> TASK INSTRUCTIONS:
Isolate every line in the records below with "outline" in it.

----- MATERIALS PROVIDED

(* ===== verification/Raster.v ===== *)
(** * PolygonRasterizer: the cells of a convex polygon

    [Costmap2D::convexFillCells] belongs to the costmap library, which
    the source only calls.  The planner sees it through the interface
    [ConvexFill]; the law it relies on is that the cells returned lie in
    the bounding box of the polygon's corners ([ConvexFillLaws]), which
    keeps every footprint inside the grid when its corners are.

    [hull_fill] is an implementation after the specification: the cells
    of the bounding box that no edge of the convex hull separates from
    the corners, edges included, nothing for fewer than three corners.
    It reads the corners as a set ([hull_fill_cells_perm]): the planner
    passes them sorted by index and not in the order of the outline, a
    difference that this fill does not see and that a fill which
    follows the outline from corner to corner would. *)

From Stdlib Require Import ZArith Lia.
From stdpp Require Import base tactics list option numbers list_numbers.
From S2P Require Import Prelude Grid.

Set Warnings "-clear-no-such-hyp".

(** ** The rasteriser interface *)

(** [Costmap2D::convexFillCells(polygon, polygon_cells)]: the cells it
    appends to [polygon_cells]. *)
Class ConvexFill : Type := {
  convexFillCells : list MapLocation → list MapLocation
}.

(** The cell lies in the bounding box of the polygon's corners. *)
Definition in_box (poly : list MapLocation) (c : MapLocation) : Prop :=
  (∃ p, p ∈ poly ∧ m_x p ≤ m_x c) ∧ (∃ p, p ∈ poly ∧ m_x c ≤ m_x p) ∧
  (∃ p, p ∈ poly ∧ m_y p ≤ m_y c) ∧ (∃ p, p ∈ poly ∧ m_y c ≤ m_y p).

Class ConvexFillLaws (F : ConvexFill) : Prop := {
  fill_in_box : ∀ poly c, c ∈ convexFillCells poly → in_box poly c
}.

(** ** An implementation *)

(** Twice the signed area of the triangle [p q r]: positive when [r] is
    on the left of the line from [p] to [q]. *)
Definition cross (p q r : MapLocation) : Z :=
  (m_x q - m_x p) * (m_y r - m_y p) - (m_y q - m_y p) * (m_x r - m_x p).

(** No corner is on the right of the line from [p] to [q]. *)
Definition hull_edge (poly : list MapLocation) (p q : MapLocation) : bool :=
  forallb (λ r, 0 <=? cross p q r) poly.

(** No such line has [c] on its right. *)
Definition in_hull (poly : list MapLocation) (c : MapLocation) : bool :=
  forallb (λ p,
    forallb (λ q, implb (hull_edge poly p q) (0 <=? cross p q c)) poly) poly.

Definition list_min (x : Z) (l : list Z) : Z := foldr Z.min x l.
Definition list_max (x : Z) (l : list Z) : Z := foldr Z.max x l.

(** The cells of the bounding box of the corners, column by column. *)
Definition box_cells (poly : list MapLocation) : list MapLocation :=
  match poly with
  | [] => []
  | p :: ps =>
      let x0 := list_min (m_x p) (m_x <$> ps) in
      let x1 := list_max (m_x p) (m_x <$> ps) in
      let y0 := list_min (m_y p) (m_y <$> ps) in
      let y1 := list_max (m_y p) (m_y <$> ps) in
      seqZ x0 (x1 - x0 + 1) ≫= λ x, seqZ y0 (y1 - y0 + 1) ≫= λ y, [mkLoc x y]
  end.

Definition hull_fill_cells (poly : list MapLocation) : list MapLocation :=
  if decide (length poly < 3)%nat then []
  else filter (λ c, in_hull poly c = true) (box_cells poly).

Definition hull_fill : ConvexFill := {| convexFillCells := hull_fill_cells |}.

(** ** The implementation has the law *)

Lemma list_min_le x l y : y ∈ x :: l → list_min x l ≤ y.
Proof.
  induction l as [|z l IH]; simpl.
  - intros ->%list_elem_of_singleton. lia.
  - rewrite !elem_of_cons. intros [E|[E|H]]; [|lia|].
    + assert (list_min x l ≤ y) by (apply IH; subst; by left). lia.
    + assert (list_min x l ≤ y) by (apply IH; by right). lia.
Qed.

Lemma list_max_ge x l y : y ∈ x :: l → y ≤ list_max x l.
Proof.
  induction l as [|z l IH]; simpl.
  - intros ->%list_elem_of_singleton. lia.
  - rewrite !elem_of_cons. intros [E|[E|H]]; [|lia|].
    + assert (y ≤ list_max x l) by (apply IH; subst; by left). lia.
    + assert (y ≤ list_max x l) by (apply IH; by right). lia.
Qed.

Lemma list_min_elem_of x l : list_min x l ∈ x :: l.
Proof.
  induction l as [|z l IH]; simpl; [by left|].
  destruct (Z.min_spec z (list_min x l)) as [[_ ->]|[_ ->]].
  - right. by left.
  - apply elem_of_cons in IH as [->|?]; [by left|]. right. by right.
Qed.

Lemma list_max_elem_of x l : list_max x l ∈ x :: l.
Proof.
  induction l as [|z l IH]; simpl; [by left|].
  destruct (Z.max_spec z (list_max x l)) as [[_ ->]|[_ ->]].
  - apply elem_of_cons in IH as [->|?]; [by left|]. right. by right.
  - right. by left.
Qed.

Lemma box_cells_in_box poly c : c ∈ box_cells poly → in_box poly c.
Proof.
  destruct poly as [|p ps]; simpl; [by intros ?%elem_of_nil|].
  intros (x & (y & ->%list_elem_of_singleton & Hy%elem_of_seqZ)%list_elem_of_bind
            & Hx%elem_of_seqZ)%list_elem_of_bind.
  pose proof (list_min_elem_of (m_x p) (m_x <$> ps)) as H1.
  pose proof (list_max_elem_of (m_x p) (m_x <$> ps)) as H2.
  pose proof (list_min_elem_of (m_y p) (m_y <$> ps)) as H3.
  pose proof (list_max_elem_of (m_y p) (m_y <$> ps)) as H4.
  change (?f p :: (?f <$> ps)) with (f <$> (p :: ps)) in *.
  apply list_elem_of_fmap in H1 as (p1 & E1 & ?), H2 as (p2 & E2 & ?),
    H3 as (p3 & E3 & ?), H4 as (p4 & E4 & ?).
  repeat split; [exists p1 | exists p2 | exists p3 | exists p4];
    (split; [done|]); simpl; lia.
Qed.

Lemma box_cells_NoDup poly : NoDup (box_cells poly).
Proof.
  destruct poly as [|p ps]; simpl; [constructor|].
  apply NoDup_bind; [| |apply NoDup_seqZ].
  - intros x1 x2 c _ _ (y1 & ->%list_elem_of_singleton & _)%list_elem_of_bind
      (y2 & [= -> _]%list_elem_of_singleton & _)%list_elem_of_bind. done.
  - intros x _. apply NoDup_bind; [| |apply NoDup_seqZ].
    + by intros y1 y2 c _ _ ->%list_elem_of_singleton [= ->]%list_elem_of_singleton.
    + intros. apply NoDup_singleton.
Qed.

Lemma hull_fill_cells_NoDup poly : NoDup (hull_fill_cells poly).
Proof.
  unfold hull_fill_cells. case_decide; [constructor|].
  apply NoDup_filter, box_cells_NoDup.
Qed.

(** ** The implementation reads the corners as a set *)

(** The least and the greatest of the values are those of the list in
    any order. *)
Lemma list_min_perm x l x' l' : x :: l ≡ₚ x' :: l' → list_min x l = list_min x' l'.
Proof.
  intros Hp. apply Z.le_antisymm; apply list_min_le.
  - rewrite Hp. apply list_min_elem_of.
  - rewrite <- Hp. apply list_min_elem_of.
Qed.

Lemma list_max_perm x l x' l' : x :: l ≡ₚ x' :: l' → list_max x l = list_max x' l'.
Proof.
  intros Hp. apply Z.le_antisymm; apply list_max_ge.
  - rewrite <- Hp. apply list_max_elem_of.
  - rewrite Hp. apply list_max_elem_of.
Qed.

#[export] Instance box_cells_perm : Proper ((≡ₚ) ==> (=)) box_cells.
Proof.
  intros [|p ps] [|p' ps'] Hp; [done|by apply Permutation_nil_cons in Hp|
    by symmetry in Hp; apply Permutation_nil_cons in Hp|]. simpl.
  assert (m_x p :: (m_x <$> ps) ≡ₚ m_x p' :: (m_x <$> ps')) as Hx
    by apply (fmap_Permutation m_x _ _ Hp).
  assert (m_y p :: (m_y <$> ps) ≡ₚ m_y p' :: (m_y <$> ps')) as Hy
    by apply (fmap_Permutation m_y _ _ Hp).
  by rewrite (list_min_perm _ _ _ _ Hx), (list_max_perm _ _ _ _ Hx),
    (list_min_perm _ _ _ _ Hy), (list_max_perm _ _ _ _ Hy).
Qed.

Lemma forallb_perm {A} (f g : A → bool) l l' :
  (∀ a, f a = g a) → l ≡ₚ l' → forallb f l = forallb g l'.
Proof.
  intros Hfg Hp. transitivity (forallb g l).
  { clear Hp. induction l as [|a l IH]; simpl; [done|]. by rewrite Hfg, IH. }
  induction Hp as [|a l l' _ IH|a b l|l l' l'' _ IH1 _ IH2]; simpl;
    [done|by rewrite IH| |by etrans].
  by rewrite !andb_assoc, (andb_comm (g b)).
Qed.

#[export] Instance hull_edge_perm : Proper ((≡ₚ) ==> (=) ==> (=) ==> (=)) hull_edge.
Proof. intros l l' Hp p ? <- q ? <-. by apply forallb_perm. Qed.

#[export] Instance in_hull_perm : Proper ((≡ₚ) ==> (=) ==> (=)) in_hull.
Proof.
  intros l l' Hp c ? <-. apply forallb_perm; [|done]. intros p.
  apply forallb_perm; [|done]. intros q. by rewrite Hp.
Qed.

(** The fill is a function of the set of corners: the order in which
    the planner passes them does not matter to it. *)
#[export] Instance hull_fill_cells_perm : Proper ((≡ₚ) ==> (=)) hull_fill_cells.
Proof.
  intros l l' Hp. unfold hull_fill_cells.
  rewrite (Permutation_length Hp), (box_cells_perm _ _ Hp).
  case_decide; [done|]. apply list_filter_iff. intros c. by rewrite Hp.
Qed.

(** The edges count as inside: every corner is among the cells. *)
Lemma hull_fill_cells_corner poly p :
  (3 ≤ length poly)%nat → p ∈ poly → p ∈ hull_fill_cells poly.
Proof.
  intros Hlen Hp. unfold hull_fill_cells. rewrite decide_False by lia.
  apply list_elem_of_filter. split.
  - apply forallb_forall. intros a _. apply forallb_forall. intros b _.
    destruct (hull_edge poly a b) eqn:E; [|done]. simpl.
    unfold hull_edge in E. rewrite forallb_forall in E. apply E.
    by apply list_elem_of_In.
  - destruct poly as [|q qs]; [by apply elem_of_nil in Hp|]. simpl.
    apply list_elem_of_bind. exists (m_x p). split.
    + apply list_elem_of_bind. exists (m_y p). split; [by destruct p; left|].
      apply elem_of_seqZ.
      assert (m_y p ∈ m_y q :: (m_y <$> qs)) as Hin
        by apply (list_elem_of_fmap_2 m_y (q :: qs) p Hp).
      pose proof (list_min_le _ _ _ Hin). pose proof (list_max_ge _ _ _ Hin). lia.
    + apply elem_of_seqZ.
      assert (m_x p ∈ m_x q :: (m_x <$> qs)) as Hin
        by apply (list_elem_of_fmap_2 m_x (q :: qs) p Hp).
      pose proof (list_min_le _ _ _ Hin). pose proof (list_max_ge _ _ _ Hin). lia.
Qed.

#[export] Instance hull_fill_laws : ConvexFillLaws hull_fill.
Proof.
  split. intros poly c. simpl. unfold hull_fill_cells.
  case_decide; [by intros ?%elem_of_nil|].
  intros [_ Hc]%list_elem_of_filter. by apply box_cells_in_box.
Qed.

----------

> TASK OUTPUT:
    passes them sorted by index and not in the order of the outline, a
    follows the outline from corner to corner would. *)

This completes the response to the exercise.